O ministro do Supremo Tribunal Federal (STF), Gilmar Mendes, encaminhou ao também ministro Alexandre de Moraes uma notícia-crime contra o ex-governador de Minas Gerais, Romeu Zema, solicitando sua inclusão no inquérito das fake news, que tramita sob sigilo na Corte.
A medida foi motivada por um vídeo publicado por Zema nas redes sociais, no qual os ministros Gilmar Mendes e Dias Toffoli aparecem representados por fantoches em um diálogo fictício envolvendo decisões judiciais e menções ao resort Tayayá.
No conteúdo, o personagem atribuído a Toffoli solicita a suspensão da quebra de sigilos determinada por uma CPI, enquanto o boneco que representa Gilmar atende ao pedido e faz uma referência a uma suposta “cortesia” no resort.
Na notícia-crime, Gilmar Mendes afirma que a publicação atinge a honra dos ministros e do próprio Supremo, classificando o material como uma produção com “sofisticada edição” e potencial para comprometer a integridade institucional.

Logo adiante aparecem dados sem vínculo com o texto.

(** * Fx.Transitions: easing curves and their derived variants

    A shallow embedding of [src/Effects/Fx.Transitions.js].

    Numbers.  The script computes on JavaScript numbers.  They are modelled
    as exact reals extended with the special values the script can produce
    or receive: [NaN] and the two infinities.  Rounding, overflow and the
    sign of zero are not modelled (a zero divisor counts as [+0]), so a
    statement about the value of a curve speaks about the curve as an exact
    mathematical function, which is the reading the specification gives
    ("up to floating-point tolerance"); statements that relate two runs of
    the same computation do not depend on it.  Where rounding decides a
    statement, the expression of the script is evaluated on binary64
    numbers as well, in [Double].

    Values.  A JavaScript value is [undefined], a number, or a reference to
    a function object in the heap.  Function objects carry the properties
    the script attaches to them ([easeIn], [easeOut], [easeInOut], [set]);
    the closures the script creates are kept as first-order [code] together
    with the values they capture. *)

From Stdlib Require Import PrimFloat.
From Stdlib Require Import Reals Lra Ascii.
From stdpp Require Import gmap strings list.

O documento também sustenta que o vídeo ultrapassa os limites da crítica política e teria objetivo de promoção pessoal.
Após o envio, Alexandre de Moraes encaminhou o caso à Procuradoria-Geral da República (PGR), que ainda deve se manifestar sobre possíveis medidas.
Contexto político
O episódio ocorre em meio a uma escalada de críticas de Romeu Zema ao STF. Em eventos recentes, o pré-candidato chegou a defender medidas mais duras contra ministros da Corte, incluindo impeachment e outras sanções.
O caso agora segue sob análise das autoridades competentes.